Keep in mind he is not using dope at you or the family. It's not personal. It just feels that way, right now. We do not have the power to fix other people.

Kindeyes 01-18-2012 08:53 AM

How do you help your brother? You help yourself first. It's just like the flight attendants on airplanes say......if those little masks fall down, put yours on first.

The addicts best tool to maintain his/her hostages (that's you, your parents and other family members) is fear. Just like a terrorist. Fear is their tool to get the hostages to do what they want them to do.


He continues to convince my parents to give him money by saying he owes money to people who will kill him if he doesn't pay them. He has also gone so far as to say they would kill us and we are in danger. If they tell him they won't give him money (usually he asks for $500-$700) he threatens to go out and rob people or kill himself or someone else.
You provided a perfect example of how the terrorist manipulates the hostages. In the case of an addict, they use our love as the catalyst to envoke that fear. My AS does this regularly. My XAH used the same tactics. Why do they do it? Because it works.

As soon as it is made clear that the fear tactics are no longer going to work and firm boundaries are in place (that's the part where the hostages begin helping themselves first), the terrorist has lost his most effective weapons. He/she may "up" the ante in order to gain control again. That is how addiction works.

This is why it is important to recognize and identify what we are feeling when dealing with the addict. If we are feeling FEAR, PITY, ANGER, SHAME or GUILT, that's our cue that the addict's tactics are at work.

Right now you are not in the middle of the chaos (thats a good thing--distance allows perspective) but it is very painful to know that others you love are in the middle of the battlefield.

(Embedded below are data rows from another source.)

(** * target_watcher: a shallow embedding of [target_watcher.py]

    The program fetches a feed of target records, keeps those whose host is
    under a monitored domain and whose identifier has not been seen, notifies
    a chat webhook and an e-mail sink, and persists the seen identifiers.

    Modelling conventions.
    - Python [str] values are Rocq [string]s.  Host names, methods and paths
      are taken to be ASCII: [lower], [upper] and [strip] below are Python's
      on the code points 0..127 and leave the others alone.
    - A feed record is a JSON object whose textual fields are JSON strings,
      [null] or absent (section 3 of the specification); [field] keeps the
      three cases apart because [t.get(k)] and [t.get(k, "")] do.  Numbers,
      arrays and objects as field values are outside the model.
    - A Python [dict] keeps insertion order; it is an association list with
      pairwise distinct keys ([dict_set] keeps that shape).
    - [config] holds the module-level globals once the environment has been
      read and converted; the caps are Python integers, hence [Z].
    - Effects (HTTP, SMTP, the state file, the two output streams and the
      exit status) are threaded through a small state-and-exception monad;
      the answers of the outside world are read from a [world] record.  The
      write of the state file is taken to succeed.  *)

From Stdlib Require Import List String Ascii ZArith Lia Bool Arith.
From Stdlib Require Import Permutation Sorted DecimalString DecimalPos DecimalZ Finite.
Import ListNotations.

Local Open Scope string_scope.
Local Open Scope list_scope.

(** ** Python string primitives *)

Module PyStr.

Definition is_upper (c : ascii) : bool :=
  let n := nat_of_ascii c in (65 <=? n)%nat && (n <=? 90)%nat.

Definition is_lower (c : ascii) : bool :=
  let n := nat_of_ascii c in (97 <=? n)%nat && (n <=? 122)%nat.

Definition lower_char (c : ascii) : ascii :=
  if is_upper c then ascii_of_nat (nat_of_ascii c + 32) else c.

Definition upper_char (c : ascii) : ascii :=
  if is_lower c then ascii_of_nat (nat_of_ascii c - 32) else c.

Fixpoint map_chars (f : ascii -> ascii) (s : string) : string :=
  match s with
  | EmptyString => EmptyString
  | String c s' => String (f c) (map_chars f s')
  end.

(** [s.lower()] and [s.upper()] *)
Definition lower : string -> string := map_chars lower_char.
Definition upper : string -> string := map_chars upper_char.

(** [c.isspace()] on ASCII: TAB, LF, VT, FF, CR, FS, GS, RS, US and space. *)
Definition is_space (c : ascii) : bool :=
  let n := nat_of_ascii c in
  ((9 <=? n)%nat && (n <=? 13)%nat) || ((28 <=? n)%nat && (n <=? 32)%nat).

Fixpoint lstrip (s : string) : string :=
  match s with
  | EmptyString => EmptyString
  | String c s' => if is_space c then lstrip s' else s
  end.

Fixpoint rstrip (s : string) : string :=
  match s with
  | EmptyString => EmptyString
  | String c s' =>
      match rstrip s' with
      | EmptyString => if is_space c then EmptyString else String c EmptyString
      | r => String c r
      end
  end.

(** [s.strip()] *)
Definition strip (s : string) : string := rstrip (lstrip s).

Back to your original question.....how can you help your brother? Get help for yourself. Where is that help available? It is available for free in the rooms of Al-Anon and Nar-Anon. If nothing else, the literature available from those resources will help you understand the dynamics of addiction and the family.

You, your family, and your dear brother will be in my prayers.

gentle hugs
ke

hummingbird2 01-18-2012 09:34 AM

Thank you for all the replies, they are already very helpful. I am showing my family everything you guys have said and I have found a Nar-Anon meeting right near where I live and I will try to get myself to go, I'm just a little nervous about it, but I know I won't regret it. I can't thank you enough for your advice and support!

EJG123 01-18-2012 03:57 PM

Hummingbird- You have received some good advice here. I have a 24 yr old daughter who is an addict, and 21 yr old son who is away at college. The hardest thing we ever had to do was make our daughter move out over a year ago. I credit my son with having the clarity to know that we needed to stop enabling his sister and the maturity to tell us so. It was a relief knowing that he wasn't going to condemn us if we made his sister leave. He still loves his sis, but for now, he just prays for her and supports us in our recovery from the craziness that addiction brought into our lives. I will pray for your family. Stay strong.